Locate the string "list" in the records below. Copy every line where it occurs.
----- Raw data
(* ===== verification/State.v ===== *)
(** * Raft state (src/raft/state.rs) *)

From S2P Require Import Prelude Log.

Inductive NodeRole : Type := Follower | Candidate | Leader.

#[export] Instance NodeRole_eq_dec : EqDecision NodeRole.
Proof. solve_decision. Defined.

Record RaftState : Type := mkState {
  rs_id : N;
  peers : list N;
  current_term : N;
  voted_for : option N;
  rs_log : RaftLog;
  commit_index : N;
  last_applied : N;
  next_index : list (N * N);
  match_index : list (N * N);
  role : NodeRole;
  leader_id : option N;
}.

(** One setter per assigned field. *)
Definition set_current_term (t : N) (s : RaftState) : RaftState :=
  mkState (rs_id s) (peers s) t (voted_for s) (rs_log s) (commit_index s) (last_applied s)
    (next_index s) (match_index s) (role s) (leader_id s).
Definition set_voted_for (v : option N) (s : RaftState) : RaftState :=
  mkState (rs_id s) (peers s) (current_term s) v (rs_log s) (commit_index s) (last_applied s)
    (next_index s) (match_index s) (role s) (leader_id s).
Definition set_log (l : RaftLog) (s : RaftState) : RaftState :=
  mkState (rs_id s) (peers s) (current_term s) (voted_for s) l (commit_index s) (last_applied s)
    (next_index s) (match_index s) (role s) (leader_id s).
Definition set_commit_index (c : N) (s : RaftState) : RaftState :=
  mkState (rs_id s) (peers s) (current_term s) (voted_for s) (rs_log s) c (last_applied s)
    (next_index s) (match_index s) (role s) (leader_id s).
Definition set_last_applied (a : N) (s : RaftState) : RaftState :=
  mkState (rs_id s) (peers s) (current_term s) (voted_for s) (rs_log s) (commit_index s) a
    (next_index s) (match_index s) (role s) (leader_id s).
Definition set_next_index (ni : list (N * N)) (s : RaftState) : RaftState :=
  mkState (rs_id s) (peers s) (current_term s) (voted_for s) (rs_log s) (commit_index s)
    (last_applied s) ni (match_index s) (role s) (leader_id s).
Definition set_match_index (mi : list (N * N)) (s : RaftState) : RaftState :=
  mkState (rs_id s) (peers s) (current_term s) (voted_for s) (rs_log s) (commit_index s)
    (last_applied s) (next_index s) mi (role s) (leader_id s).
Definition set_role (r : NodeRole) (s : RaftState) : RaftState :=
  mkState (rs_id s) (peers s) (current_term s) (voted_for s) (rs_log s) (commit_index s)
    (last_applied s) (next_index s) (match_index s) r (leader_id s).
Definition set_leader_id (l : option N) (s : RaftState) : RaftState :=
  mkState (rs_id s) (peers s) (current_term s) (voted_for s) (rs_log s) (commit_index s)
    (last_applied s) (next_index s) (match_index s) (role s) l.

(** ** Operations *)

Definition state_new (id : N) (ps : list N) : RaftState :=
  mkState id ps 0 None log_new 0 0 [] [] Follower None.

Definition become_follower (term : N) (s : RaftState) : RaftState :=
  let s := if bool_decide (current_term s < term)%N
           then set_voted_for None (set_current_term term s) else s in
  let s := set_role Follower s in
  let s := set_next_index [] s in
  set_match_index [] s.

Definition become_candidate `{Build} : proc RaftState unit :=
  t ← gets current_term;
  t ← add_u64 t 1;
  modify (set_current_term t) ;;
  modify (set_role Candidate) ;;
  modify (λ s, set_voted_for (Some (rs_id s)) s) ;;
  modify (set_leader_id None).

(** [self.log.last_index() + 1]: a [Vec] has at most [isize::MAX] elements, so
    this sum does not overflow. *)
Definition become_leader (s : RaftState) : RaftState :=
  let s := set_role Leader s in
  let s := set_leader_id (Some (rs_id s)) s in
  let last := (last_index (rs_log s) + 1)%N in
  let others := filter (λ p, p ≠ rs_id s) (peers s) in
  let s := set_next_index ((λ p, (p, last)) <$> others) s in
  set_match_index ((λ p, (p, 0%N)) <$> others) s.

Definition majority_count (s : RaftState) : N := (vec_len (peers s) / 2 + 1)%N.

(** ** Lemmas *)

Section become_follower_fields.
Variables (t : N) (s : RaftState).

Lemma become_follower_term : current_term (become_follower t s) = N.max (current_term s) t.
Proof. unfold become_follower. case_bool_decide; simpl; lia. Qed.

Lemma become_follower_log : rs_log (become_follower t s) = rs_log s.
Proof. unfold become_follower. by case_bool_decide. Qed.

Lemma become_follower_id : rs_id (become_follower t s) = rs_id s.
Proof. unfold become_follower. by case_bool_decide. Qed.

Lemma become_follower_peers : peers (become_follower t s) = peers s.
Proof. unfold become_follower. by case_bool_decide. Qed.

Lemma become_follower_role : role (become_follower t s) = Follower.
Proof. done. Qed.

Lemma become_follower_commit : commit_index (become_follower t s) = commit_index s.
Proof. unfold become_follower. by case_bool_decide. Qed.

Lemma become_follower_applied : last_applied (become_follower t s) = last_applied s.
Proof. unfold become_follower. by case_bool_decide. Qed.

Lemma become_follower_vote :
  voted_for (become_follower t s) =
  if bool_decide (current_term s < t)%N then None else voted_for s.
Proof. unfold become_follower. by case_bool_decide. Qed.

End become_follower_fields.

Create Rewrite HintDb state.
#[export] Hint Rewrite become_follower_term become_follower_log become_follower_id
  become_follower_peers become_follower_role become_follower_commit become_follower_applied
  become_follower_vote : state.

(** [simpl] would otherwise expose the conditional inside every projection. *)
#[global] Opaque become_follower.
(* ===== verification/Codec.v ===== *)
(** * A concrete codec

    An instance of [StateCodec] that satisfies [StateCodecLaws]: the state is
    numbered by stdpp's [Countable] and the number is written in binary, with a
    full stop at its end.  It is not the JSON of [serde_json]; it shows that the
    laws are consistent and lets whole runs of the program be evaluated. *)

From stdpp Require Import countable.
From Stdlib Require Import Ascii.
From S2P Require Import Prelude Text Log Persist.

#[export] Instance LogCommand_countable : Countable LogCommand.
Proof.
  refine (inj_countable'
    (λ c, match c with
          | Put k v => inl (k, v) | Delete k => inr (inl k) | Noop => inr (inr tt) end)
    (λ x, match x with
          | inl (k, v) => Put k v | inr (inl k) => Delete k | inr (inr _) => Noop end) _).
  by intros [].
Defined.

#[export] Instance LogEntry_countable : Countable LogEntry.
Proof.
  refine (inj_countable' (λ e, (e_term e, e_command e)) (λ x, mkEntry x.1 x.2) _).
  by intros [].
Defined.

#[export] Instance PersistentState_eq_dec : EqDecision PersistentState.
Proof. solve_decision. Defined.

#[export] Instance PersistentState_countable : Countable PersistentState.
Proof.
  refine (inj_countable' (λ s, (ps_current_term s, ps_voted_for s, ps_log s))
            (λ x, mkPersistent x.1.1 x.1.2 x.2) _).
  by intros [].
Defined.

Fixpoint bits_of_pos (p : positive) : string :=
  match p with
  | xH => "."
  | xO p => String "0"%char (bits_of_pos p)
  | xI p => String "1"%char (bits_of_pos p)
  end.

Fixpoint pos_of_bits (s : string) : option positive :=
  match s with
  | EmptyString => None
  | String c s =>
      if bool_decide (c = "0"%char) then xO <$> pos_of_bits s
      else if bool_decide (c = "1"%char) then xI <$> pos_of_bits s
      else if bool_decide (s = "") then Some xH else None
  end.

#[export] Instance binary_codec : StateCodec := {
  to_string_pretty st := Some (bits_of_pos (encode st));
  from_str s := pos_of_bits s ≫= decode;
}.

Lemma pos_of_bits_of_pos p : pos_of_bits (bits_of_pos p) = Some p.
Proof. induction p; simpl; rewrite ?IHp; done. Qed.

Lemma bits_torn p : ∀ k, k < String.length (bits_of_pos p) → pos_of_bits (str_take k (bits_of_pos p)) = None.
Proof.
  induction p as [p IH|p IH|]; intros [|k] Hk; simpl in *; try done; try lia; by rewrite IH by lia.
Qed.

Lemma bits_utf8 p : utf8_valid (bits_of_pos p) = true.
Proof.
  unfold utf8_valid. apply bool_decide_eq_true. induction p; simpl; done.
Qed.

#[export] Instance binary_codec_laws : StateCodecLaws.
Proof.
  split; simpl.
  - eauto.
  - intros st s [= <-]. rewrite pos_of_bits_of_pos. simpl. by rewrite decode_encode.
  - intros st s [= <-]. apply bits_utf8.
Qed.

#[export] Instance binary_codec_torn : StateCodecTorn.
Proof. intros st s k [= <-] Hk. simpl. by rewrite bits_torn. Qed.

(** The two build profiles. *)
Definition debug_build : Build := {| overflow_checks := true |}.
Definition release_build : Build := {| overflow_checks := false |}.
Lemma maybe_advance_advanced w K :
  coherent p w → wp maybe_advance_commit_index w (λ _ w', advanced p w w') K.
Proof.
  intros Hc. unfold wp. rewrite maybe_advance_run. destruct w as [n fs].
  case_bool_decide; by apply advanced_volatile.
Qed.

Lemma win_election_advanced w :
  coherent p w → wp win_election w (λ _ w', advanced p w w') (crashed p w).
Proof.
  intros Hc. destruct w as [n fs]. unfold win_election. do 5 node_step.
  by apply advanced_volatile.
Qed.

Theorem start_election_durable w :
  coherent p w → (current_term (rn_state w.1) + 1 < u64_modulus)%N →
  wp start_election w (λ _ w', advanced p w w') (crashed p w).
Proof.
  intros Hc Ht. destruct w as [n fs]. simpl in Ht. unfold start_election. wp_step. node_step.
  unfold become_candidate. wp_step. wp_step. wp_step. apply wp_add_u64; [|by apply crashed_refl].
  rewrite wrap64_small by done. do 7 (wp_step; simpl). do 4 node_step. wp_step.
  eapply wp_mono; [apply (persist_advances n)|..]; try done; simpl.
  - left. simpl. lia.
  - apply Hc.
  - intros _ w' [Hn Hw']. do 2 node_step. wp_step; [|by node_step].
    apply wp_advanced; [done..|simpl; by rewrite Hn|]. apply win_election_advanced, Hw'.
Qed.

Lemma tick_durable w :
  coherent p w → (current_term (rn_state w.1) + 1 < u64_modulus)%N →
  wp tick w (λ _ w', advanced p w w') (crashed p w).
Proof.
  intros Hc Ht. destruct w as [n fs].
  assert (∀ n', persister n' = persister n → rn_state n' = rn_state n →
    wp (t ← node_get election_timeout;
      if bool_decide (0 < t)%N then mret [] else start_election) (n', fs)
      (λ _ w', advanced p (n, fs) w') (crashed p (n, fs))) as Hel.
  { intros n' Hp Hs.
    assert (advanced p (n, fs) (n', fs)) as Ha by (by apply advanced_volatile; rewrite ?Hs).
    do 2 node_step. wp_step; [by wp_step|]. apply wp_advanced; [done..|simpl; by rewrite Hs|].
    apply start_election_durable; [apply Ha|]. simpl. by rewrite Hs. }
  assert (∀ n', persister n' = persister n → rn_state n' = rn_state n →
    wp (t ← node_get heartbeat_timeout;
      if bool_decide (0 < t)%N then mret [] else
      node_mod (set_heartbeat_timeout HEARTBEAT_INTERVAL) ;; state_get send_heartbeats) (n', fs)
      (λ _ w', advanced p (n, fs) w') (crashed p (n, fs))) as Hhb.
  { intros n' Hp Hs. do 2 node_step. wp_step; [wp_step|do 3 node_step];
      by apply advanced_volatile; simpl; rewrite ?Hs. }
  unfold tick. do 2 node_step.
  destruct (role (rn_state n)); unfold tick_election, tick_heartbeat;
    do 3 node_step; (node_step; [node_step|]); auto.
Qed.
----------
▸ **Output of the task**
  peers : list N;
  next_index : list (N * N);
  match_index : list (N * N);
Definition set_next_index (ni : list (N * N)) (s : RaftState) : RaftState :=
Definition set_match_index (mi : list (N * N)) (s : RaftState) : RaftState :=
Definition state_new (id : N) (ps : list N) : RaftState :=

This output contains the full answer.